For the last test (Apache Roller), the testers switched who was using RA and again began
the process of trying to understand the source enough to patch the metasploit vulnerability. Both
testers also ran into the time limit for this test. Both testers soon found that the same OGNL issue
was being exploited in Roller as in Struts; furthermore, Roller actually included a version of
Struts that was being exploited by the metasploit module. However, in spite of this, the patch
14
was not any easier to construct; in fact, neither tester could find the exact location of the payload
execution, however the tester with RA demonstrated a much better understanding of the code
given their audit log.
DISCUSSION
Our first and primary goal was to assess whether a simple algorithm augmented auditor
understanding of code or not. To accomplish this goal, we made two contributions to the
program comprehension field: a novel understanding testing methodology, and a novel program
comprehension tool. We'll first discuss our proposed abstract outline of the testing framework,
and then our implementation and usage of it for our tests.

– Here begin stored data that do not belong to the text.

(** ** Octets that are cut anywhere *)

(** Processing the first octets of some capsules handles those that are
    complete, and the rest waits. *)
Lemma loop_prefix fuel cs buf more s s' :
  Forall Wire.wf cs -> buf ++ more = wires cs -> (length buf < fuel)%nat ->
  process_loop fuel (left buf s) = (Ok tt, s') ->
  exists cs1 cs2 rest s1, cs = cs1 ++ cs2 /\ rest ++ more = wires cs2 /\ Wire.frame rest = None /\
    handle_capsules cs1 s = (Ok tt, s1) /\ s' = left rest s1.
Proof.
  revert cs buf s. induction fuel as [|fuel IH]; intros cs buf s Hcs Hbuf Hf E; [lia|].
  pose proof (wires_bytes cs Hcs) as Hw. rewrite <- Hbuf in Hw. apply bytes_ok_app in Hw as [Hb Hm].
  rewrite loop_turn in E by done. change (waiting (left buf s)) with buf in E.
  destruct (Wire.frame buf) as [[[ty pl] rest]|] eqn:Ef.
  2: { injection E as <-. by exists [], cs, buf, s. }
  pose proof (frame_extend _ _ _ _ _ Hb Hm Ef) as Ef'. rewrite Hbuf in Ef'.
  destruct cs as [|c cs]; [done|]. apply Forall_cons in Hcs as [Hc Hcs].
  cbn [wires map concat] in Ef'. rewrite frame_wire in Ef' by (done || by apply wires_bytes).
  injection Ef' as <- <- Hr. destruct (frame_inv _ _ _ _ Hb Ef) as (_ & _ & _ & _ & Hl).
  rewrite decode_payload_wire, left_left in E by apply Hc. unfold bind in E. rewrite blind_left in E by apply blind_handle.
  destruct (handle_capsule c s) as [[[]|e|] s1] eqn:Eh; [|done|done]. cbn [fst snd] in E.
  destruct (IH cs rest s1 Hcs (eq_sym Hr)) as (cs1 & cs2 & r & s2 & -> & Hr2 & Hn & Hd & ->); [|done|].
  { pose proof (len_nonneg (Wire.payload c)). unfold len in *. lia. }
  exists (c :: cs1), cs2, r, s2. cbn [handle_capsules]. by rewrite (bind_Ok _ _ _ _ _ Eh).
Qed.
(* ===== verification/ConnTunnel.v ===== *)
(** * ConnTunnel: WebTransport over HTTP/2

    The composition of the two halves of the library: the output of a
    WebTransport session, sent as the content of its CONNECT stream by one
    connection, delivered to another and fed to the session there. *)

From S2P Require Import WtVarint WtStream WtCapsule WtCodec WtInit WtSession WtInv WtSafe WtLoop WtDeliver.
From S2P Require Import Prelude Errors StreamIds Config Flow Bounded StreamCore FrameTypes.
From S2P Require Import FrameEncode FrameDecode FrameCodec HpackInteger Syntax HpackTable HpackCodec.
From S2P Require Import Validation Stream ConnBase ConnHeaders ConnRecv ConnInv ConnSafe.
From S2P Require Import ConnSample ConnFlow ConnBlock ConnHandle ConnApi ConnIndep ConnChunks ConnDeliver ConnData.
Import Connection Headers Handlers Invariant Block Api Delivering Delivery.

(** ** Sending content *)

(** A stream on which [n] octets can be sent at once: nothing is queued, and
    both windows let them out. *)
Record sending (sid n : Z) (s : Stream.t) (c : t) : Prop := mk_sending {
  sd_stream : streams c !! sid = Some s;
  sd_open : StreamState.can_send (Stream.get_state s) = true;
  sd_end : Stream.pending_end_stream s = false;
  sd_empty : buffered s = [];
  sd_buffer : n <= DEFAULT_INITIAL_WINDOW_SIZE;
  sd_window : n <= FlowControl.send_available (flow_control c);
  sd_stream_window : n <= FlowControl.send_available (Stream.flow_control s)
}.

(** The stream with the octets in its buffer. *)
Definition queued (data : list Z) (s : Stream.t) : Stream.t :=
  s <| Stream.send_buffer := SendBuffer.mk data (SendBuffer.max_size (Stream.send_buffer s)) |>.

Lemma queued_wf data s :
  Stream.wf s -> bytes_ok data -> len data <= DEFAULT_INITIAL_WINDOW_SIZE -> Stream.wf (queued data s).
Proof. intros (Hf & _ & Hm & _ & Hr) Hb Hl. by split_and!. Qed.

Lemma queue_data_eq sid data s c :
  wf c -> bytes_ok data -> sending sid (len data) s c ->
  queue_data sid data false c = (Ok tt, put sid (queued data s) c).
Proof.
  intros H Hb []. destruct (wf_stream _ _ _ H sd_stream0) as [_ (_ & _ & Hm & _)].
  assert (SendBuffer.can_push (Stream.send_buffer s) (len data) = true) as Hc.
  { unfold SendBuffer.can_push, saturating_add. fold (buffered s). rewrite sd_empty0, len_nil, Hm.
    unfold DEFAULT_INITIAL_WINDOW_SIZE, USIZE_MAX in *. lia. }
  unfold queue_data, require_stream. runs. rewrite sd_stream0. cbn [ok_or]. runs. rewrite Hc. cbn [negb].
  assert (Stream.send_buffer_mut (SendBuffer.push data) s = (Ok 0, queued data s)) as E.
  { unfold Stream.send_buffer_mut, zoom. rewrite send_push_all by (done || rewrite Hm; by vm_compute).
    fold (buffered s). by rewrite sd_empty0. }
  rewrite (bind_Ok _ _ _ _ _ (stream_mut_eq sid s _ c _ _ sd_stream0 E)). done.
Qed.

Lemma sending_allowance sid data s c :
  sending sid (len data) s c -> allowance (queued data s) (put sid (queued data s) c) = len data.
Proof. intros []. unfold allowance. cbn. lia. Qed.

Lemma flush_stream_state sid s c :
  ends s c = false ->
  exists s', (streams c !! sid = Some s -> streams (flushed sid s c) !! sid = Some s') /\
             Stream.get_state s' = Stream.get_state s.
Proof.
  intros He. unfold flushed. rewrite He. destruct (_ && _); [by exists s|].
  exists (after_send (allowance s c) s). split; [|done]. intros _. apply lookup_insert_eq.
Qed.

(** [send_data], without the end of the stream, is queueing and flushing. *)
Lemma send_data_eq nz data s c :
  let sid := StreamId.as_u32 nz in
  wf c -> bytes_ok data -> sending sid (len data) s c ->
  send_data nz data false c = (Ok tt, flushed sid (queued data s) (put sid (queued data s) c)) /\
  wf (put sid (queued data s) c).
Proof.
  intros sid H Hb Hsd. pose proof Hsd as []. destruct (wf_stream _ _ _ H sd_stream0) as [Hid Hsw].
  assert (wf (put sid (queued data s) c)) as W.
  { eapply good_wf, (put_good 0); try done; [by apply queued_wf|]. unfold content. rewrite sd_stream0. cbn. lia. }
  split; [|done]. unfold send_data, require_stream. fold sid. runs. rewrite sd_stream0. cbn [ok_or]. runs.
  rewrite sd_end0. erewrite bind_Ok.
  2: { apply (stream_mut_eq sid s _ c (Ok tt) s); [done|].
       unfold Stream.state_machine_mut, zoom, StateMachine.send_data, Stream.get_state in *. destruct s as [i [st]]. cbn in *.
       by destruct st. }
  rewrite put_id by done.
  rewrite (bind_Ok _ _ _ _ _ (queue_data_eq sid data s c H Hb Hsd)).
  rewrite (bind_Ok _ _ _ _ _ (flush_eq sid (queued data s) _ W (put_lookup _ _ _) sd_open0)).
  destruct (flush_stream_state sid (queued data s) (put sid (queued data s) c)) as (s' & Hs' & Hst).
  { unfold ends. cbn [Stream.pending_end_stream queued set_field]. by rewrite sd_end0. }
  unfold try_remove_closed_stream. runs. rewrite (Hs' (put_lookup _ _ _)), Hst.
  replace (bool_decide (Stream.get_state (queued data s) = StreamState.Closed)) with false; [done|].
  symmetry. apply bool_decide_false. change (Stream.get_state (queued data s)) with (Stream.get_state s).
  intros E. by rewrite E in sd_open0.
Qed.

(** A connection that is ready to take frames up to the size a peer sends. *)
Record listening (sid n : Z) (st : Stream.t) (c r : t) : Prop := mk_listening {
  ls_preface : ~ awaiting r;
  ls_rest : at_rest (frame_decoder r);
  ls_size : peer_max_frame c <= FrameDecoder.max_frame_size (frame_decoder r);
  ls_receiving : receiving sid st n false r
}.

(** The content an application takes from the events of a stream. *)
Definition content_of (sid : Z) (evs : list Event.t) : list (list Z) :=
  omap (fun e => match e with
                 | Event.DataReceived id data _ => if StreamId.as_u32 id =? sid then Some data else None
                 | _ => None
                 end) evs.

Lemma content_of_reports sid fs :
  content_of sid (map (fun f => Event.DataReceived (StreamId.from_wire sid) (payload f) (end_flag f)) fs) = map payload fs.
Proof.
  induction fs as [|f fs IH]; [done|]. unfold content_of in *. cbn [map omap list_omap].
  rewrite from_wire_as_u32, Z.eqb_refl. by rewrite IH.
Qed.

Section tunnel.
Context `{HO : HashOrder, !HashOrderLaws HO} (Ho : order_ignores_decoder HO).

Lemma content_arrives sid data s st c r :
  wf c -> bytes_ok data -> sending sid (len data) s c -> listening sid (len data) st c r ->
  exists c' octets r' evs,
    send_data (StreamId.from_wire sid) data false c = (Ok tt, c') /\
    output_buffer c' = output_buffer c ++ octets /\
    deliver octets r = (Ok tt, r') /\ events r' = events r ++ evs /\ concat (content_of sid evs) = data /\
    Forall (fun e => exists piece, e = Event.DataReceived (StreamId.from_wire sid) piece false) evs.
Proof using Ho HO.
  intros H Hb Hsd [Hpre Hrest Hsize Hrc]. destruct (wf_stream _ _ _ H (sd_stream _ _ _ _ Hsd)) as [Hid _].
  pose proof (from_wire_as_u32 sid) as Es.
  destruct (send_data_eq (StreamId.from_wire sid) data s c) as [E W]; [done|done|by rewrite Es|].
  rewrite Es in E, W. set (c1 := put sid (queued data s) c) in *.
  assert (allowance (queued data s) c1 = len data) as Ha by by apply sending_allowance.
  assert (ends (queued data s) c1 = false) as He.
  { unfold ends. cbn [Stream.pending_end_stream queued set_field]. by rewrite (sd_end _ _ _ _ Hsd). }
  destruct (flush_received sid (queued data s) c1 st r W (put_lookup _ _ _)) as (fs & r1 & Hfit & Hout & _ & Hpay & Hend & Hh & Hev & _).
  { by rewrite Ha, He. }
  assert (Forall (sendable (FrameDecoder.max_frame_size (frame_decoder r))) fs) as Hfs
    by (eapply Forall_impl; [exact Hfit|]; intros f; by apply sendable_weaken).
  destruct (deliver_wires Ho fs r Hpre Hrest Hfs) as (d & (d' & Hdel & Hok) & _).
  rewrite Hh in Hdel, Hok. cbn [fst snd] in Hdel, Hok. specialize (Hok eq_refl). subst d'.
  rewrite He in Hev. cbn [andb] in Hev. rewrite app_nil_r in Hev.
  exists (flushed sid (queued data s) c1), (wires fs), (with_decoder d r1),
    (map (fun f => Event.DataReceived (StreamId.from_wire sid) (payload f) (end_flag f)) fs).
  rewrite He in Hend. split_and!; [done|done|done|done| |].
  2: { apply Forall_map. eapply Forall_impl; [exact Hend|]. intros f Hf. exists (payload f). cbn in Hf |- *. by rewrite Hf. }
  rewrite content_of_reports, Hpay, Ha. cbn [buffered queued Stream.send_buffer SendBuffer.data set_field].
  apply take_ge. unfold len. lia.
Qed.
End tunnel.

(** ** Properties *)

(** C5: WebTransport over HTTP/2 delivers. A WebTransport session sends pieces
    of data on one of its streams; its output is sent as content of the CONNECT
    stream by an HTTP/2 connection whose windows let it out; the octets of that
    connection, delivered to another one, are reported as content in DATA events;
    and the session of the other side, fed these contents as they come, reports
    exactly the pieces, in order and with the end of the stream where it was
    sent. No step on the way fails. *)
Theorem webtransport_crosses_http2 `{HO : HashOrder, !HashOrderLaws HO}
    (* the sessions *) (ws wr : WtSession.WtSession.t) id pieces last fin
    (* the connections *) sid s st (c r : t) :
  let octets := WtCodec.wires (WtDeliver.capsules_of id pieces last fin) in
  let size := WtDeliver.total pieces + len last in
  order_ignores_decoder HO ->
  WtInvariant.wf_but None ws -> WtDeliver.can_take id size ws ->
  Forall WtInv.data_ok pieces -> WtInv.data_ok last -> Forall (fun p => p <> []) pieces -> last <> [] \/ fin = true ->
  wf c -> sending sid (len octets) s c -> listening sid (len octets) st c r ->
  WtInvariant.wf_but None wr -> WtDeliver.accepts id size wr -> WtLoop.waiting wr = [] -> WtLoop.room octets wr ->
  exists ws' c' sent r' evs wr',
    WtDeliver.send_pieces id pieces last fin ws = (Ok tt, ws') /\
    WtSession.WtSession.output_buffer ws' = WtSession.WtSession.output_buffer ws ++ octets /\
    send_data (StreamId.from_wire sid) octets false c = (Ok tt, c') /\
    output_buffer c' = output_buffer c ++ sent /\
    deliver sent r = (Ok tt, r') /\ events r' = events r ++ evs /\
    WtLoop.receive_all (content_of sid evs) wr = (Ok tt, wr') /\
    WtSession.WtSession.events wr' =
      WtSession.WtSession.events (WtDeliver.opened_for id wr) ++ WtDeliver.events_of id pieces last fin.
Proof.
  intros octets size Ho Hws Htake Hp Hl Hne Hlast Hc Hsd Hls Hwr Hacc Hwait Hroom.
  destruct (WtDeliver.pieces_arrive ws wr id pieces last fin) as (ws' & E & Eo & K); [done..|].
  assert (bytes_ok octets) as Hb.
  { apply WtCodec.wires_bytes, WtDeliver.capsules_of_wf; [|done|done].
    destruct Htake as [_ _ (w & Hw & _)]. apply (WtInvariant.wf_streams _ _ Hws id w Hw). }
  destruct (content_arrives Ho sid octets s st c r Hc Hb Hsd Hls) as (c' & sent & r' & evs & E1 & E2 & E3 & E4 & E5 & _).
  destruct (K _ E5) as (wr' & E6 & _ & _ & E7).
  by exists ws', c', sent, r', evs, wr'.
Qed.

(** The connections of the samples, with nothing queued. *)
Definition tunnel_stream : Stream.t :=
  sending_stream <| Stream.send_buffer := SendBuffer.mk [] DEFAULT_INITIAL_WINDOW_SIZE |> <| Stream.pending_end_stream := false |>.
Definition tunnel_client : t := put 1 tunnel_stream (client sample_limits).
Definition tunnel_server_stream : Stream.t :=
  (Stream.new stream_1 65535 65535) <| Stream.state := StateMachine.mk StreamState.Open |>.
Definition tunnel_server : t := put 1 tunnel_server_stream
  ((server sample_limits) <| state := ConnectionState.Active |> <| preface_received := true |>).

Lemma tunnel_client_wf : wf tunnel_client.
Proof.
  apply (put_good 0); [by apply conn_new_wf, sample_limits_ok|done| |done|by vm_compute].
  by repeat split; try by vm_compute.
Qed.

Lemma webtransport_crosses_http2_witness :
  exists ws' c' sent r' evs wr',
    WtDeliver.send_pieces 0 WtDeliver.sample_pieces [4; 5] true WtDeliver.sample_client = (Ok tt, ws') /\
    send_data stream_1 (WtSession.WtSession.output_buffer ws') false tunnel_client = (Ok tt, c') /\
    output_buffer c' = sent /\ @deliver key_order sent tunnel_server = (Ok tt, r') /\ events r' = evs /\
    WtLoop.receive_all (content_of 1 evs) (WtLoop.sample_session Role.Server) = (Ok tt, wr') /\
    WtSession.WtSession.events wr' =
      WtSession.WtEvent.StreamOpened 0 true :: WtDeliver.events_of 0 WtDeliver.sample_pieces [4; 5] true.
Proof.
  destruct (@webtransport_crosses_http2 key_order key_order_laws WtDeliver.sample_client
    (WtLoop.sample_session Role.Server) 0 WtDeliver.sample_pieces [4; 5] true 1 tunnel_stream tunnel_server_stream
    tunnel_client tunnel_server)
    as (ws' & c' & sent & r' & evs & wr' & E & Eo & E1 & E2 & E3 & E4 & E5 & E6).
  - done.
  - apply WtDeliver.sample_client_wf.
  - apply WtDeliver.sample_take.
  - repeat constructor; by vm_compute.
  - split; [repeat constructor; by vm_compute|by vm_compute].
  - by repeat constructor.
  - by left.
  - apply tunnel_client_wf.
  - constructor; first [apply put_lookup | by vm_compute].
  - constructor; [by intros [_ Hp]|done|by vm_compute|]. constructor; first [by left | by vm_compute].
  - apply WtLoop.sample_session_wf.
  - apply WtDeliver.sample_accepts.
  - done.
  - by vm_compute.
  - exists ws', c', sent, r', evs, wr'. split_and!; [exact E| |exact E2|exact E3|exact E4|exact E5|].
    + rewrite Eo. exact E1.
    + exact E6.
Defined.
Lemma handle_data_safe data es d :
  bytes_ok data -> len data <= MAX_WINDOW_SIZE -> dsafe 0 (len data) (handle_data_received data es) d.
Proof.
  intros Hb Hl. pose proof (len_nonneg data) as Hn. unfold handle_data_received. unfold MAX_WINDOW_SIZE in *.
  replace (len data >? U32_MAX) with false by (unfold U32_MAX; lia).
  apply (dsafe_then 0); [done|done| |intros n1 d1 _].
  { apply or_abort_safe; [done|intros; by apply feed_op|intros; by apply feed_weight]. }
  apply dsafe_seq; [done| |intros _ d2 _].
  { apply or_abort_safe; [done|intros; by apply process_op|]. intros H. pose proof (process_weight _ H). lia. }
  apply dsafe_seq; [done|apply dispatch_events_safe|intros _ d3 _].
  apply dsafe_seq; [done|apply respond_safe|intros _ d4 _].
  apply dsafe_seq; [done|apply or_abort_light; [apply mute_session_window|apply blind_session_window|apply session_window_op]|intros _ d5 _].
  apply dsafe_seq; [done|apply grow_max_streams_safe|intros _ d6 _].
  apply dsafe_seq; [done|apply grow_max_streams_safe|intros _ d7 _].
  apply dsafe_seq; [done|apply return_window_safe; unfold u32_ok; lia|intros _ d8 _].
  apply dsafe_seq; [done|apply flush_wt_output_safe|intros _ d9 _].
  destruct es; [apply dsafe_throw|apply dsafe_ret].
Qed.

Lemma handle_event_safe ev d : event_ok ev -> dsafe 0 MAX_WINDOW_SIZE (handle_event ev) d.
Proof.
  intros He. unfold handle_event. apply dsafe_gets. pose proof (dsafe_ret tt d) as Hret.
  assert (forall X : M unit, dsafe 0 0 X d -> dsafe 0 MAX_WINDOW_SIZE X d) as K
    by (intros X HX; eapply dsafe_weaken; [..|exact HX]; done).
  destruct ev as [| | |id data es| |id ? ?| |id| | | | | ]; try (by apply K); try (apply K; case_match; [apply dsafe_throw|done]).
  case_match; [|by apply K]. destruct He as [Hb Hl]. pose proof (len_nonneg data).
  eapply dsafe_weaken; [..|by apply handle_data_safe]; lia.
Qed.

(** ** The loop *)

Definition turn_reads (x : turn) : Z := match x with Wait reads => Z.of_nat reads | _ => 0 end.
Definition driver_reads (xs : list turn) : Z := foldr (fun x n => turn_reads x + n) 0 xs.
Definition turn_cmd_ok (x : turn) : Prop := match x with Command cmd => cmd_ok cmd | _ => True end.

Lemma take_turn_safe x d : turn_cmd_ok x -> dsafe (turn_reads x) MAX_WINDOW_SIZE (take_turn x) d.
Proof.
  destruct x as [cmd| |reads]; cbn [turn_cmd_ok turn_reads take_turn]; intros Hx.
  - eapply dsafe_weaken; [..|by apply handle_cmd_safe]; done.
  - eapply dsafe_weaken; [..|apply dsafe_ret]; done.
  - intros n m k H Hr Hk. unfold bind at 1.
    pose proof (sim_next_event reads (conn d)) as Hs. pose proof (dsafe_conn (Z.of_nat reads) (TokioConnection.next_event reads) d) as Hd.
    specialize (Hd (fun n m k _ => Hs) n m k H Hr ltac:(unfold MAX_WINDOW_SIZE in *; lia)).
    pose proof (next_event_ok reads (conn d)) as Hev. unfold on_conn, zoom in *.
    destruct (TokioConnection.next_event reads (conn d)) as [[ev|[e|]|] c']; destruct Hd as [Hp H1]; [| | |done].
    + specialize (Hev ev c' n m (ok_conn _ _ _ _ H) Hr eq_refl). rewrite Z.add_0_r in H1.
      assert (forall d1, dsafe 0 MAX_WINDOW_SIZE (handle_event ev ;! ret true) d1) as Hh.
      { intros d1. apply (dsafe_then 0); [done|done|by apply handle_event_safe|]. intros. apply dsafe_ret. }
      specialize (Hh _ _ _ _ H1 ltac:(unfold room_for in *; lia) Hk).
      destruct ((handle_event ev ;! ret true) _) as [r d2]. destruct Hh as [? H2]. split; [done|].
      eapply ok_weaken; [..|exact H2]; lia.
    + assert (ok (n + Z.of_nat reads * TokioConnection.RECV_BUF_SIZE) m (k + MAX_WINDOW_SIZE) (d <| conn := c' |>)) as H2
        by (eapply ok_weaken; [..|exact H1]; unfold MAX_WINDOW_SIZE; lia).
      by destruct e.
    + split; [done|]. eapply ok_weaken; [..|exact H1]; unfold MAX_WINDOW_SIZE; lia.
Qed.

During the development of our testing methodology, we were cognizant that evaluating
human understanding of anything, even of a computer program, is more of a psychological or
social science question than computer science one. Inherently, surmounting the qualitative nature
of this kind of analysis required creativity and a willingness to investigate analyses mostly
foreign to computer science. We suspect that the difficulty of quantitative analysis of human
understanding of programs is why there is such a lack of any comprehension analysis in modern
literature. This, however, is abundantly unacceptable, because as many niche program
comprehension algorithms gain undeniable, incremental improvements, there can be no
intelligent vectoring of effort based on what niche research fields are most beneficial to
realworld auditors, reverse engineers, and software engineers. To begin addressing this issue in
the program comprehension field we propose an abstract outline of a testing framework that
15
should be applied to existing tools to evaluate their efficacy to frontline auditors, reverse
engineers and others who require code source understanding:
1. Choose qualitative and quantitative metrics
2. Choose test corpus and testers
3. Conduct tests
4. Evaluate effectiveness of metrics, corpus and testers
5. If metrics acceptably relevant, evaluate results
6. Present results, metrics and metric effectiveness
We’ll now discuss how we applied this framework for testing RA.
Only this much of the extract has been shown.